**EXERCISE AIM:** Scan the records below for the string "CaseRun" and return every line where it appears.

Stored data

(* ===== verification/Judging.v ===== *)
(** * The verdict of a run

    [fails] says which status a case earns, by the precedence of the causes;
    the loop over the cases returns the first failing case, or acceptance. *)

From S2P Require Import Prelude GoStrings GoJson TypeSyntax Contracts Adapters Harness CppHarness.
From S2P Require Import CppClass PyHarness Languages Validate Verdict TestCases Observations Admission.
From S2P Require Import Generation.

Section Judging.
Context `{Float64} `{UnicodeTables} `{PrintTables}.

(** ** What a case earns *)

Definition passes (job : Job) (tc : TestCase) (done : bool) (run : RunResult) : Prop :=
  done = false /\ rr_OutputLimitExceeded run = false /\ rr_TimedOut run = false /\ rr_ExitCode run = 0%Z /\
  exists expected, testCaseExpectedOutput job tc = Ok expected /\
    functionOutputsEqual job (TrimSpace (rr_Stdout run)) (TrimSpace expected) = true.

(** Nine tenths of the memory limit, in bytes. *)
Definition near_memory_limit (job : Job) (run : RunResult) : Prop :=
  (MemoryLimitMb (job_Limits job) * 1048576 * 9 / 10 <= rr_MemoryUsed run)%Z.

Inductive fails (job : Job) (tc : TestCase) (run : RunResult) : bool -> Status -> Prop :=
  | fails_canceled : fails job tc run true InfrastructureError
  | fails_output : rr_OutputLimitExceeded run = true -> fails job tc run false OutputLimitExceeded
  | fails_time :
      rr_OutputLimitExceeded run = false -> rr_TimedOut run = true ->
      fails job tc run false TimeLimitExceeded
  | fails_memory :
      rr_OutputLimitExceeded run = false -> rr_TimedOut run = false -> rr_ExitCode run = (-1)%Z ->
      near_memory_limit job run -> fails job tc run false MemoryLimitExceeded
  | fails_runtime :
      rr_OutputLimitExceeded run = false -> rr_TimedOut run = false -> rr_ExitCode run <> 0%Z ->
      (rr_ExitCode run = (-1)%Z -> ~ near_memory_limit job run) -> fails job tc run false RuntimeError
  | fails_answer expected :
      rr_OutputLimitExceeded run = false -> rr_TimedOut run = false -> rr_ExitCode run = 0%Z ->
      testCaseExpectedOutput job tc = Ok expected ->
      functionOutputsEqual job (TrimSpace (rr_Stdout run)) (TrimSpace expected) = false ->
      fails job tc run false WrongAnswer.

Lemma fails_not_passes job tc run done status : fails job tc run done status -> ~ passes job tc done run.
Proof.
  intros Hf (Hd & Ho & Ht & He & expected & Hexp & Heq).
  destruct Hf as [| | | | |e' ? ? ? Hexp' Hneq]; try congruence.
Qed.

Lemma memory_threshold_exact m : (0 < m <= 512)%Z -> memory_threshold m = (m * 1048576 * 9 / 10)%Z.
Proof.
  intros Hm. rewrite /memory_threshold. rewrite !wrap64_id; rewrite /in_int64; try lia.
  rewrite Z.quot_div_nonneg; [lia|lia|]. f_equal. lia.
Qed.

(** ** One case *)

Lemma judge_case_spec job state tc done run :
  (0 < MemoryLimitMb (job_Limits job) <= 512)%Z ->
  (exists expected, testCaseExpectedOutput job tc = Ok expected) ->
  (exists result status, judge_case job state tc done run = Ok (inl result) /\
    fails job tc run done status /\ rs_Status result = status /\ rs_PassedTestCases result = ls_passed state /\
    rs_TotalTestCases result = Z.of_nat (length (job_TestCases job)) /\
    rs_RuntimeMs result = Milliseconds (rr_TimeUsed run) /\
    exists failed_case, rs_FailedTestCase result = Some failed_case /\ tc_ID failed_case = tc_ID tc) \/
  (exists state', judge_case job state tc done run = Ok (inr state') /\ passes job tc done run /\
    ls_passed state' = (ls_passed state + 1)%Z /\
    ls_maxRuntimeMs state' = Z.max (ls_maxRuntimeMs state) (Milliseconds (rr_TimeUsed run))).
Proof.
  intros Hm [expected He]. rewrite /judge_case.
  assert (forall status output message,
    let result := failed status job state tc run (Z.max (ls_maxMemoryBytes state) (rr_MemoryUsed run)) output
      message in
    rs_Status result = status /\ rs_PassedTestCases result = ls_passed state /\
    rs_TotalTestCases result = Z.of_nat (length (job_TestCases job)) /\
    rs_RuntimeMs result = Milliseconds (rr_TimeUsed run) /\
    exists failed_case, rs_FailedTestCase result = Some failed_case /\ tc_ID failed_case = tc_ID tc) as Hfail
    by (intros; cbn; eauto 10).
  destruct done; [left; do 2 eexists; split; [done|]; split; [constructor|apply Hfail]|].
  destruct (rr_OutputLimitExceeded run) eqn:Eo;
    [left; do 2 eexists; split; [done|]; split; [by constructor|apply Hfail]|].
  destruct (rr_TimedOut run) eqn:Et;
    [left; do 2 eexists; split; [done|]; split; [by constructor|apply Hfail]|].
  rewrite (proj2 (Z.ltb_lt 0 _)); [lia|]. rewrite andb_true_r memory_threshold_exact //.
  destruct ((rr_ExitCode run =? -1)%Z && _) eqn:Em.
  { apply andb_true_iff in Em as [Hc%Z.eqb_eq Hn%Z.leb_le].
    left; do 2 eexists; split; [done|]; split; [by apply fails_memory|apply Hfail]. }
  destruct (Z.eqb_spec (rr_ExitCode run) 0) as [Ec|Ec]; cbn [negb].
  2:{ left; do 2 eexists; split; [done|]; split; [|apply Hfail]. apply fails_runtime; [done..|].
      intros Hc Hn. rewrite Hc in Em. apply andb_false_iff in Em as [?|?%Z.leb_gt]; [done|].
      unfold near_memory_limit in Hn. lia. }
  rewrite He bind_Ok. destruct (functionOutputsEqual _ _ _) eqn:Eq; cbn [negb].
  - right. eexists. split_and!; [done| |done..]. split_and!; [done..|]. eauto.
  - left; do 2 eexists; split; [done|]; split; [by eapply fails_answer|apply Hfail].
Qed.

(** ** The loop *)

(** The run result of a case does not depend on the sandbox flags. *)
Definition case_answer (supervised : option (list (option RunResult))) (reset : bool) (i : nat)
    (tc : TestCase) (run : CaseRun) : result RunResult :=
  (case_run supervised reset i tc run (mkSandboxFlags false false)).1.

Lemma case_run_answer supervised reset i tc run sandbox :
  (case_run supervised reset i tc run sandbox).1 = case_answer supervised reset i tc run.
Proof.
  rewrite /case_answer /case_run. destruct (match supervised with _ => _ end : bool); [done|].
  destruct reset; [|done]. by destruct (cn_cleanup run).
Qed.

(** Every case that is reached has a run result: a case is reached when all the
    cases before it passed.  A supervisor stops at the first case that did not
    end well, so the cases after it have none. *)
Definition answered (job : Job) (supervised : option (list (option RunResult))) (reset : bool)
    (runs : nat -> CaseRun) (start : nat) (cases : list TestCase) : Prop :=
  forall k tc, cases !! k = Some tc ->
    (forall j tc', (j < k)%nat -> cases !! j = Some tc' ->
       exists run, case_answer supervised reset (start + j)%nat tc' (runs (start + j)%nat) = Ok run /\
         passes job tc' (cn_done (runs (start + j)%nat)) run) ->
    exists run, case_answer supervised reset (start + k)%nat tc (runs (start + k)%nat) = Ok run.

Lemma answered_next job supervised reset runs start tc cases run :
  answered job supervised reset runs start (tc :: cases) ->
  case_answer supervised reset start tc (runs start) = Ok run -> passes job tc (cn_done (runs start)) run ->
  answered job supervised reset runs (S start) cases.
Proof.
  intros Hans Hr Hp k tc' Hk Hprev. specialize (Hans (S k) tc' Hk). rewrite -Nat.add_succ_comm in Hans.
  apply Hans. intros [|j] tc'' Hj Htc''.
  - injection Htc'' as <-. exists run. by rewrite Nat.add_0_r.
  - rewrite -Nat.add_succ_comm. apply Hprev; [lia|done].
Qed.

(** The verdict of the cases from number [start] on. *)
Definition verdict (job : Job) (cases : list TestCase) (start : Z)
    (run_of : nat -> TestCase -> bool -> RunResult -> Prop) (result : Result) : Prop :=
  rs_TotalTestCases result = Z.of_nat (length (job_TestCases job)) /\
  (rs_Status result = Accepted /\ rs_FailedTestCase result = None /\
    rs_PassedTestCases result = (start + Z.of_nat (length cases))%Z /\
    (forall i tc, cases !! i = Some tc -> exists done run, run_of i tc done run /\ passes job tc done run) \/
   exists i tc done run, cases !! i = Some tc /\ run_of i tc done run /\
    fails job tc run done (rs_Status result) /\
    rs_PassedTestCases result = (start + Z.of_nat i)%Z /\
    (exists failed_case, rs_FailedTestCase result = Some failed_case /\ tc_ID failed_case = tc_ID tc) /\
    forall j tc', (j < i)%nat -> cases !! j = Some tc' ->
      exists done' run', run_of j tc' done' run' /\ passes job tc' done' run').

Lemma judge_cases_verdict job supervised reset runs i cases state sandbox :
  (0 < MemoryLimitMb (job_Limits job) <= 512)%Z ->
  (forall tc, tc ∈ cases -> exists expected, testCaseExpectedOutput job tc = Ok expected) ->
  answered job supervised reset runs i cases ->
  exists result sandbox', judge_cases supervised reset job runs i cases state sandbox = (Ok result, sandbox') /\
    verdict job cases (ls_passed state) (fun k tc done run => done = cn_done (runs (i + k)%nat) /\
      case_answer supervised reset (i + k)%nat tc (runs (i + k)%nat) = Ok run) result.
Proof.
  intros Hm. revert i state sandbox. induction cases as [|tc cases IH]; intros i state sandbox Hexp Hrun.
  { do 2 eexists. split; [done|]. split; [done|]. left. cbn. split_and!; [done..|lia|]. done. }
  cbn [judge_cases]. destruct (Hrun 0%nat tc eq_refl) as [run Ha]; [lia|]. rewrite Nat.add_0_r in Ha.
  pose proof (case_run_answer supervised reset i tc (runs i) sandbox) as Hcr. rewrite Ha in Hcr.
  destruct (case_run supervised reset i tc (runs i) sandbox) as [answer sandbox1]. cbn in Hcr. subst answer.
  destruct (judge_case_spec job state tc (cn_done (runs i)) run Hm (Hexp tc ltac:(by left)))
    as [(result & status & -> & Hf & Hs & Hp & Ht & _ & Hfc)|(state' & -> & Hpass & Hp & _)].
  - do 2 eexists. split; [done|]. split; [done|]. right. exists 0%nat, tc, (cn_done (runs i)), run.
    rewrite Nat.add_0_r Hs. do 3 (split; [done|]). split; [lia|]. split; [done|]. intros j tc' Hj. lia.
  - destruct (IH (S i) state' sandbox1) as (result & sandbox' & -> & Ht & Hv).
    { intros tc' Htc'. apply Hexp. by right. }
    { by eapply answered_next. }
    exists result, sandbox'. split; [done|]. split; [done|]. destruct Hv as [(Hs & Hn & Hpc & Hall)|Hv].
    + left. split_and!; [done..|cbn [length]; lia|]. intros [|k] tc' Hk.
      * injection Hk as <-. exists (cn_done (runs i)), run. by rewrite Nat.add_0_r.
      * rewrite -Nat.add_succ_comm. by apply Hall.
    + destruct Hv as (k & tc' & done & run' & Hk & Hr & Hf & Hpc & Hfc & Hprev).
      right. exists (S k), tc', done, run'. rewrite -Nat.add_succ_comm.
      do 3 (split; [done|]). split; [lia|]. split; [done|].
      intros [|j] tc'' Hj Htc''.
      * injection Htc'' as <-. exists (cn_done (runs i)), run. by rewrite Nat.add_0_r.
      * rewrite -Nat.add_succ_comm. apply Hprev; [lia|done].
Qed.

(** The slice of supervisor results the loop uses. *)
Definition supervised_of (supervisor : option (result (option (list (option RunResult)))))
    : result (option (list (option RunResult))) :=
  match supervisor with Some answer => answer | None => Ok None end.

Lemma runTestCases_verdict job supervisor results runs sandbox :
  admitted job -> supervised_of supervisor = Ok results ->
  answered job results (is_nil supervisor) runs 0 (job_TestCases job) ->
  exists result sandbox', runTestCases supervisor job runs sandbox = (Ok result, sandbox') /\
    verdict job (job_TestCases job) 0 (fun i tc done run => done = cn_done (runs i) /\
      case_answer results (is_nil supervisor) i tc (runs i) = Ok run) result.
Proof.
  intros Hjob Hsup Hruns.
  assert (runTestCases supervisor job runs sandbox =
    judge_cases results (is_nil supervisor) job runs 0 (job_TestCases job) (mkLoopState 0 0 0) sandbox) as ->.
  { rewrite /runTestCases /runTestCasesWithSandboxReset.
    destruct supervisor as [answer|]; cbn in Hsup |- *; [by rewrite Hsup|by injection Hsup as <-]. }
  exact (judge_cases_verdict job results (is_nil supervisor) runs 0 (job_TestCases job)
    (mkLoopState 0 0 0) sandbox (ad_memory _ Hjob) (admitted_expected job Hjob) Hruns).
Qed.

(** C21: the verdict of an accepted job.  When every case that is reached - all
    the cases before it passed - got a run result, the judge returns a result;
    it is Accepted exactly when every case got a result and passed, and
    otherwise it reports the first case that did not pass, with the number of
    cases before it and the status that case earns: cancellation before output
    limit before time limit before memory limit before runtime error before
    wrong answer.  The results of a supervisor, which stops at the first case
    that did not end well, are enough ([decoded_answered] of Protocol.v). *)
Theorem run_verdict job supervisor results runs sandbox :
  ValidateJob job = Ok tt -> supervised_of supervisor = Ok results ->
  answered job results (is_nil supervisor) runs 0 (job_TestCases job) ->
  exists result sandbox', runTestCases supervisor job runs sandbox = (Ok result, sandbox') /\
    verdict job (job_TestCases job) 0 (fun i tc done run => done = cn_done (runs i) /\
      case_answer results (is_nil supervisor) i tc (runs i) = Ok run) result /\
    (rs_Status result = Accepted <-> forall i tc, job_TestCases job !! i = Some tc -> exists run,
      case_answer results (is_nil supervisor) i tc (runs i) = Ok run /\ passes job tc (cn_done (runs i)) run).
Proof.
  intros Hjob%ValidateJob_admitted Hsup Hruns.
  destruct (runTestCases_verdict job supervisor results runs sandbox Hjob Hsup Hruns) as (result & sandbox' & -> & Hv).
  exists result, sandbox'. split_and!; [done|exact Hv|]. destruct Hv as (_ & [(Hs & _ & _ & Hall)|Hv]).
  - split; [|done]. intros _ i tc Hi. destruct (Hall i tc Hi) as (done & run & [-> Hr] & Hp). by exists run.
  - destruct Hv as (i & tc & done & run & Hi & [-> Hr] & Hf & _). split.
    + intros Ha. rewrite Ha in Hf. inversion Hf.
    + intros Hall. destruct (Hall i tc Hi) as (run' & Hr' & Hp). cbn in Hr. rewrite Hr in Hr'. injection Hr' as <-.
      by destruct (fails_not_passes _ _ _ _ _ Hf).
Qed.

(** The durations the judge computes for an accepted job are the exact
    ones: no product or sum overflows, the deadline of the whole run leaves
    every case its full limit, and it stays below ninety minutes. *)
Theorem run_deadlines job :
  ValidateJob job = Ok tt ->
  let n := Z.of_nat (length (job_TestCases job)) in
  perCaseLimit job = (TimeLimitMs (job_Limits job) * 1000000)%Z /\
  supervisorTimeout job = (n * (perCaseLimit job + 25000000) + 5000000000)%Z /\
  (n * perCaseLimit job < supervisorTimeout job < 5400 * Second)%Z.
Proof.
  intros Hjob n. apply ValidateJob_admitted in Hjob.
  pose proof (ad_time _ Hjob) as Ht. pose proof (ad_cases _ Hjob) as Hn. fold n in Hn.
  rewrite /MaxTimeLimitMs in Ht. rewrite /MaxTestCases in Hn.
  assert (perCaseLimit job = (TimeLimitMs (job_Limits job) * 1000000)%Z) as E.
  { rewrite /perCaseLimit /Millisecond wrap64_id; rewrite /in_int64; lia. }
  rewrite /supervisorTimeout E /Millisecond /Second. fold n.
  rewrite (wrap64_id (TimeLimitMs (job_Limits job) * 1000000 + 25 * 1000000)); [rewrite /in_int64; lia|].
  rewrite (wrap64_id (n * _)); [rewrite /in_int64; nia|]. rewrite wrap64_id; [rewrite /in_int64; nia|].
  split_and!; [done|lia|nia|nia].
Qed.
End Judging.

**RESULT OF THE TASK:**
    (tc : TestCase) (run : CaseRun) : result RunResult :=
    (runs : nat -> CaseRun) (start : nat) (cases : list TestCase) : Prop :=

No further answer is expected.